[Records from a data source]
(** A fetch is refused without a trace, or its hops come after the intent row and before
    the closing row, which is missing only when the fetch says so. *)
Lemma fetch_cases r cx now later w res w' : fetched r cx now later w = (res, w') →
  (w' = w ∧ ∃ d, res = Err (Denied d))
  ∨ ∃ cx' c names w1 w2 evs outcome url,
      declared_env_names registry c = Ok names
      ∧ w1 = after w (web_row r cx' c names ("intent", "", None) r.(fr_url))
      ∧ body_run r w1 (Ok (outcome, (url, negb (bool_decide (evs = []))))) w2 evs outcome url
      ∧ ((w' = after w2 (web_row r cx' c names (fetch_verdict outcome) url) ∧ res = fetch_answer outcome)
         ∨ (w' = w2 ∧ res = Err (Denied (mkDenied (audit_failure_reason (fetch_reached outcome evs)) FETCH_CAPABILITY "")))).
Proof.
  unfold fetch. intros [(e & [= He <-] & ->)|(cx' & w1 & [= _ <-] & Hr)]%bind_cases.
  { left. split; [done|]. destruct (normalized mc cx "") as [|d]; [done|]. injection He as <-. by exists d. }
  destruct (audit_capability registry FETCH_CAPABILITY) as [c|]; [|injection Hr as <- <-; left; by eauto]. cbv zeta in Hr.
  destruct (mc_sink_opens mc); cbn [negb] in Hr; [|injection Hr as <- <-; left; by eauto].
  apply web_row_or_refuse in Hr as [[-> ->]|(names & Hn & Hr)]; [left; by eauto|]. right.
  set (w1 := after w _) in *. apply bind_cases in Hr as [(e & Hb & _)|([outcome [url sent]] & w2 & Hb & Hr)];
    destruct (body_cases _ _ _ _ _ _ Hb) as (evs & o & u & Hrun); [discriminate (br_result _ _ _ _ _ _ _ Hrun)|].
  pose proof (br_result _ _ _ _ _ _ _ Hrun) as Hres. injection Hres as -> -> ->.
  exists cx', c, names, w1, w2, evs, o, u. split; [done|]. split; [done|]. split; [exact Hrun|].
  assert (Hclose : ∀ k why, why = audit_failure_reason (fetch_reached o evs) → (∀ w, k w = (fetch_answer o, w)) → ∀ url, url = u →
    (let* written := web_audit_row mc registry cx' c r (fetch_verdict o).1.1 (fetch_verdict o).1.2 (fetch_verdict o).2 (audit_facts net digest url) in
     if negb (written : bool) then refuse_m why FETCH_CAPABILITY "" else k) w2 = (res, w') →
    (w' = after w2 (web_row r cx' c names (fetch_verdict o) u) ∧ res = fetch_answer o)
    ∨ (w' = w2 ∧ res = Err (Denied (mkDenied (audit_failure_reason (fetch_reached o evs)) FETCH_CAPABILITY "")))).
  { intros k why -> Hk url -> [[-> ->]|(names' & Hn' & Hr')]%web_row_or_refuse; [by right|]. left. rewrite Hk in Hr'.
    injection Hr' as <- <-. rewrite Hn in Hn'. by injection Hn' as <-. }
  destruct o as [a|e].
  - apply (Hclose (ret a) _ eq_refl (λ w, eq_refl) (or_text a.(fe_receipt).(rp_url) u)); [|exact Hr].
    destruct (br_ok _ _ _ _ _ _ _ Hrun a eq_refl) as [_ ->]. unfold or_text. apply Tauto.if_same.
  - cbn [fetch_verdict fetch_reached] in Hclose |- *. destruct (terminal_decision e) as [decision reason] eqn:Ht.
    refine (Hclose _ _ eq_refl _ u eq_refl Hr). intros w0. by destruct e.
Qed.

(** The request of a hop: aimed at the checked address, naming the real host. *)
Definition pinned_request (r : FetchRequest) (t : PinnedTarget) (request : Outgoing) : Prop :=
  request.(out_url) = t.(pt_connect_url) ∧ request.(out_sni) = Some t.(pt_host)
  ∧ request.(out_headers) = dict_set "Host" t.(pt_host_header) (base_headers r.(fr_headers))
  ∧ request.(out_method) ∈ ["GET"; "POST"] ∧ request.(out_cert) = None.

--

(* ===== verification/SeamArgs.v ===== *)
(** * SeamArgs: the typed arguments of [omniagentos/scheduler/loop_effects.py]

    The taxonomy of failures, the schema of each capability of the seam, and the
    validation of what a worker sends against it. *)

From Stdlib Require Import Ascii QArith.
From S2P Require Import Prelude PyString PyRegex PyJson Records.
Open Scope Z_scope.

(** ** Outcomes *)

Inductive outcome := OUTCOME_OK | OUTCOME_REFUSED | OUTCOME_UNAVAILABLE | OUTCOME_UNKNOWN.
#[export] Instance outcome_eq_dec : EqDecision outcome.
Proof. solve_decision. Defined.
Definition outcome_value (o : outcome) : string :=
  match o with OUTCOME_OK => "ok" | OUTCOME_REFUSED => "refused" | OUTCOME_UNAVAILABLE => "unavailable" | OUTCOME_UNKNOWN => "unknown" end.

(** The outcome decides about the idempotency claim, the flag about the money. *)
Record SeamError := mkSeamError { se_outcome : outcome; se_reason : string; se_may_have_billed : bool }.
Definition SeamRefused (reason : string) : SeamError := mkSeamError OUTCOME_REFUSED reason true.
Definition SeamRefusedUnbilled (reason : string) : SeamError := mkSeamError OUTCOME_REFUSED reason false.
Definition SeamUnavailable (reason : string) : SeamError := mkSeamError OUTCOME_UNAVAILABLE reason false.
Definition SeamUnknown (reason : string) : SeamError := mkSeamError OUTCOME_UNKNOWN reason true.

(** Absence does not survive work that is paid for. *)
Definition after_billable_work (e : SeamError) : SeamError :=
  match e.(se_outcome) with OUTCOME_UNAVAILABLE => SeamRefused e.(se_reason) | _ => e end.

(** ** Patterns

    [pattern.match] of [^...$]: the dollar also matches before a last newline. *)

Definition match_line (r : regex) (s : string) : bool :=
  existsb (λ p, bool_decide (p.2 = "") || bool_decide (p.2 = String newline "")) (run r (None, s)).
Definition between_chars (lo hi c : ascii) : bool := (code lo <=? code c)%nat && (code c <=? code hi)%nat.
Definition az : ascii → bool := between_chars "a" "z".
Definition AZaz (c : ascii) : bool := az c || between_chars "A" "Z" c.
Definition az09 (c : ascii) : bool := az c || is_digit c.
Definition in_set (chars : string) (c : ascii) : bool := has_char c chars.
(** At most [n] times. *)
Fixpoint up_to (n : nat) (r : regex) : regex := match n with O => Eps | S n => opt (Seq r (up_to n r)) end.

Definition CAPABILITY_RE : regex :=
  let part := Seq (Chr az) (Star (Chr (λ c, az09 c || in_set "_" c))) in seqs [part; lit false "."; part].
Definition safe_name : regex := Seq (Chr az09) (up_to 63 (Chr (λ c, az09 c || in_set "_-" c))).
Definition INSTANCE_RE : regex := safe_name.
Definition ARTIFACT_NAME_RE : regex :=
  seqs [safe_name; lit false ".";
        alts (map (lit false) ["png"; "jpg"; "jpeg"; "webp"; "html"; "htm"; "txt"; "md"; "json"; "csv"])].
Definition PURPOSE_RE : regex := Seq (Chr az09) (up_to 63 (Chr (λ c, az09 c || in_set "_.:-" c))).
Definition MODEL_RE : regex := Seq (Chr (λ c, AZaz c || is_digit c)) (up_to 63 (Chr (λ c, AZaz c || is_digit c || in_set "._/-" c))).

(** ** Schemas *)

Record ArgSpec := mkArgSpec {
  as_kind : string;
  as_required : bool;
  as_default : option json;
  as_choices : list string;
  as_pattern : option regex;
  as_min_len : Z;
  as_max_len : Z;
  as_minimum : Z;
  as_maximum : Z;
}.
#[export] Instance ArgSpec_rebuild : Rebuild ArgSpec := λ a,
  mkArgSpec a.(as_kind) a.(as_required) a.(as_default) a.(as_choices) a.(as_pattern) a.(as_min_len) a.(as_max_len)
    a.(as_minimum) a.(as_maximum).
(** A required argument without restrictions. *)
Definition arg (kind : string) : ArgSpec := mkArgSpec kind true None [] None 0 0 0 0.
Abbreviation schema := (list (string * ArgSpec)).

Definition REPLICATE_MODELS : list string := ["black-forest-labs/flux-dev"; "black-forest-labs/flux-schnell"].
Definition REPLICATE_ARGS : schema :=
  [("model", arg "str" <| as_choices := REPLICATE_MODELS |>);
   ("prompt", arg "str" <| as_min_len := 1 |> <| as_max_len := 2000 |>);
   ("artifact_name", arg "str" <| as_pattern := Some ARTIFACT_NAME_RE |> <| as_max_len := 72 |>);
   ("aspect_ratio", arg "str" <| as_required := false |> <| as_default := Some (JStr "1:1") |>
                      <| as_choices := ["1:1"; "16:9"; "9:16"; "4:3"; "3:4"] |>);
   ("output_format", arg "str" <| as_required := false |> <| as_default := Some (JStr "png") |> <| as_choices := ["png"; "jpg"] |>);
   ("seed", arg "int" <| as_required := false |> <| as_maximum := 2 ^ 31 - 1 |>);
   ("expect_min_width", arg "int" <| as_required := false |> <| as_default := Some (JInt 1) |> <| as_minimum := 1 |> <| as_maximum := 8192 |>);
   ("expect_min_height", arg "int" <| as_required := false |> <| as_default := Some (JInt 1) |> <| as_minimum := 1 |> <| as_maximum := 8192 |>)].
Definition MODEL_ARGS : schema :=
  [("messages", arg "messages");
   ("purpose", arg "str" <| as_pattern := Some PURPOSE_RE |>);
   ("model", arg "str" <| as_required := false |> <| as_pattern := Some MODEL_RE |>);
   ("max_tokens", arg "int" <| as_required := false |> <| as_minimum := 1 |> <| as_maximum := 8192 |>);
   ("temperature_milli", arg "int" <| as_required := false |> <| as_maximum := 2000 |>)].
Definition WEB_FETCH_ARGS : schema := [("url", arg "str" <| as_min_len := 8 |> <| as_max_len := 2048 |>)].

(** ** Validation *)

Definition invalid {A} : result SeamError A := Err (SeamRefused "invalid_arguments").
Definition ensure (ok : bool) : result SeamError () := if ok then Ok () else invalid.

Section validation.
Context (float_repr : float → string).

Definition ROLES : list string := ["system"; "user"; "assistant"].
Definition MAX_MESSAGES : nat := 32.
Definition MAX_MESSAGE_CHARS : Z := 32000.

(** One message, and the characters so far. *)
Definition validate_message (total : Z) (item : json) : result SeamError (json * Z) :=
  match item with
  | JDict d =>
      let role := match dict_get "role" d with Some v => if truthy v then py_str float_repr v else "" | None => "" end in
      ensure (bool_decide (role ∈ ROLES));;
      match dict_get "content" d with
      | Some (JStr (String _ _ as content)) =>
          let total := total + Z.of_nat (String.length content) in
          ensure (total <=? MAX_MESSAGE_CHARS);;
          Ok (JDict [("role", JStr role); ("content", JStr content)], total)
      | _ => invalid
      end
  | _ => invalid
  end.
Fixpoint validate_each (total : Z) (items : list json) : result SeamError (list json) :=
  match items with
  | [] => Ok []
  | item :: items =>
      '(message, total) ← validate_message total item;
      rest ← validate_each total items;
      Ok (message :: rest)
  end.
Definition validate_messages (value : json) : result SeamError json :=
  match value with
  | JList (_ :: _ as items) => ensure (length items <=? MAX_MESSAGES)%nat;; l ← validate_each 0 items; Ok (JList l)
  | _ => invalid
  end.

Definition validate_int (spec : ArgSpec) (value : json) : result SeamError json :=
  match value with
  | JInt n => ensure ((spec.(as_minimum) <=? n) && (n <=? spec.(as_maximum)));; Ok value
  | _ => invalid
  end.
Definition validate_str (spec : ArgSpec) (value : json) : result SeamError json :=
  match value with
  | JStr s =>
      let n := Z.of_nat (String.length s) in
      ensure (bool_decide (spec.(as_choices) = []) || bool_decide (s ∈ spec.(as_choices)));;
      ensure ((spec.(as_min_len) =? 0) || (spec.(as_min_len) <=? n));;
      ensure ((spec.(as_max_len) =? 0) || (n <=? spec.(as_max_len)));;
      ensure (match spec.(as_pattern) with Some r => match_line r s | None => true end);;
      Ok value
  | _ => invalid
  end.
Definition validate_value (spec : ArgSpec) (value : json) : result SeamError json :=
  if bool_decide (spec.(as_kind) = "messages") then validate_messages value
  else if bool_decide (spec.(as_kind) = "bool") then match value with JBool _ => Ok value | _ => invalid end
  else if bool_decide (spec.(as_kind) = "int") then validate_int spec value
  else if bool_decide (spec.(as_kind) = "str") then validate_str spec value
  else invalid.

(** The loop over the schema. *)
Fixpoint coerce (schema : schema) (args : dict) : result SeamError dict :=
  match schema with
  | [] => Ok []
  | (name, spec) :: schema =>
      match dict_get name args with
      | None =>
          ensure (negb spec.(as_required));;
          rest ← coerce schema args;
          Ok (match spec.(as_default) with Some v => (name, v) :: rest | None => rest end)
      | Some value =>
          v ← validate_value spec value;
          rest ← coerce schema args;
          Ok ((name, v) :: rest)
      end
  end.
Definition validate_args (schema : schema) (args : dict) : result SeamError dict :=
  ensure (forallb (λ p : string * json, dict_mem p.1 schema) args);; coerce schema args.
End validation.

==

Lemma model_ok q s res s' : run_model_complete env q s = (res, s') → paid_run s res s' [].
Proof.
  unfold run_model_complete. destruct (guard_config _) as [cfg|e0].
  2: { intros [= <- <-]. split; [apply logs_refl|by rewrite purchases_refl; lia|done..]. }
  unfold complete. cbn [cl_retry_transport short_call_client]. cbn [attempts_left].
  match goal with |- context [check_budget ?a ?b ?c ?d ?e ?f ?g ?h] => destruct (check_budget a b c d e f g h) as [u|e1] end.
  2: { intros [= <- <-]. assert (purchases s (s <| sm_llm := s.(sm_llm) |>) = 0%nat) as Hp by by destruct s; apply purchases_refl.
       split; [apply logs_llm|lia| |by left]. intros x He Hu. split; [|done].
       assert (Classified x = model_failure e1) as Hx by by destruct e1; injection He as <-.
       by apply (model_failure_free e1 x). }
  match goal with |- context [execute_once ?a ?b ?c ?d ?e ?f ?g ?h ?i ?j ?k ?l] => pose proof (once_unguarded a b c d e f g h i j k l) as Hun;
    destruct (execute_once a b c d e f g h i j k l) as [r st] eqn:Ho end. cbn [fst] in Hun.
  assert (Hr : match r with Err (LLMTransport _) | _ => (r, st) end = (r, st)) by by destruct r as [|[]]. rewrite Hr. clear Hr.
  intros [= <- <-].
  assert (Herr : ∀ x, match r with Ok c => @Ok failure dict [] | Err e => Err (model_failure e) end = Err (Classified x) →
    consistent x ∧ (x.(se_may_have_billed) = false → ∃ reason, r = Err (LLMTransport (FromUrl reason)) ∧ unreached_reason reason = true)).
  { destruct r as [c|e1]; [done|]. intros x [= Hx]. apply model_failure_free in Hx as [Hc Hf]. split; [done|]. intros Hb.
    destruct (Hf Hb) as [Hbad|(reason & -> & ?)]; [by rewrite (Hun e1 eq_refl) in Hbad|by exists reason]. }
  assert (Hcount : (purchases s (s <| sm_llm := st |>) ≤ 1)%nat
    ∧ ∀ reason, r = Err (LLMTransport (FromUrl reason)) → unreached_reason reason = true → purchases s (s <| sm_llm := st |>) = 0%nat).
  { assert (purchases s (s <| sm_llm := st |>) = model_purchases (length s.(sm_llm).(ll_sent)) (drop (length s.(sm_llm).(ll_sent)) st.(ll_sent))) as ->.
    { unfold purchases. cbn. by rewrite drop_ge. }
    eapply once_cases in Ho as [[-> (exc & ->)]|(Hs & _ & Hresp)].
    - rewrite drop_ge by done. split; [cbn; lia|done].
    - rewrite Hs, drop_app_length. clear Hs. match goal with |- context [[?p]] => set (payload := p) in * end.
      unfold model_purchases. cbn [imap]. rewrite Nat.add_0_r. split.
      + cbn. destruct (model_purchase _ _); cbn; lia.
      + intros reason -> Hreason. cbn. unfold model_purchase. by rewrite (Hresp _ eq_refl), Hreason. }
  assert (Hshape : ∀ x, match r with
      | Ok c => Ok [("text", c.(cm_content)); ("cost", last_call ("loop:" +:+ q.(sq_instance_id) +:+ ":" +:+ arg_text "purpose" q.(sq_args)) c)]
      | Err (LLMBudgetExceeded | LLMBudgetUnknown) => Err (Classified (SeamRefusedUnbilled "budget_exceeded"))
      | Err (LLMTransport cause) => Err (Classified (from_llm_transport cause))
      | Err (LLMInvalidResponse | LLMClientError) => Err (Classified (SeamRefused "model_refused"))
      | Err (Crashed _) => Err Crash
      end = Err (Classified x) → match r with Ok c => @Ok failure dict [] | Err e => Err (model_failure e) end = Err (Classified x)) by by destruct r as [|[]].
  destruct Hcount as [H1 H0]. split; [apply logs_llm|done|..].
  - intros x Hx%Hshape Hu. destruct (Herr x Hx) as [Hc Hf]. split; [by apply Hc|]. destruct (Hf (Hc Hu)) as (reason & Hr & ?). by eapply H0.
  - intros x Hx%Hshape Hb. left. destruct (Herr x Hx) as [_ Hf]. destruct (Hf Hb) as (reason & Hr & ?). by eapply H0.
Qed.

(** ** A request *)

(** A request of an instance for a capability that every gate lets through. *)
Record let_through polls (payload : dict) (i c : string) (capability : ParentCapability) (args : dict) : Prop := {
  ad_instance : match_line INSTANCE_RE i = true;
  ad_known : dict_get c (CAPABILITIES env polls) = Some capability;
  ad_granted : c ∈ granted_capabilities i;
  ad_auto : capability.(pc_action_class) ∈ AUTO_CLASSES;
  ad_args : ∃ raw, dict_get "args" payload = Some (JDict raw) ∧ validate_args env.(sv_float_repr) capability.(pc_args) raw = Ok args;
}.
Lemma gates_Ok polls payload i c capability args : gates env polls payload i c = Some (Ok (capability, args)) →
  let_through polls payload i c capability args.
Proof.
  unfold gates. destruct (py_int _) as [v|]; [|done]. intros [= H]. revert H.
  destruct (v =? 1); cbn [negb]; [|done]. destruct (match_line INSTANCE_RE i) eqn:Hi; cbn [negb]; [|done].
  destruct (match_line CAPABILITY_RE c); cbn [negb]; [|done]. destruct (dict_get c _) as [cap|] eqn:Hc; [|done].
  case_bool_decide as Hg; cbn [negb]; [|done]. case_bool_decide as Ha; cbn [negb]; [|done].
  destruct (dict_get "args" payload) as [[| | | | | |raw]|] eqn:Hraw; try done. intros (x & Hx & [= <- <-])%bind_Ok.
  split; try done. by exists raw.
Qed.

TASK OBJECTIVE: Transcribe the records above from the line holding "(** A fetch" down to the line holding "names w1 w2", inclusive, without adding anything.

TASK ANSWER:
(** A fetch is refused without a trace, or its hops come after the intent row and before
    the closing row, which is missing only when the fetch says so. *)
Lemma fetch_cases r cx now later w res w' : fetched r cx now later w = (res, w') →
  (w' = w ∧ ∃ d, res = Err (Denied d))
  ∨ ∃ cx' c names w1 w2 evs outcome url,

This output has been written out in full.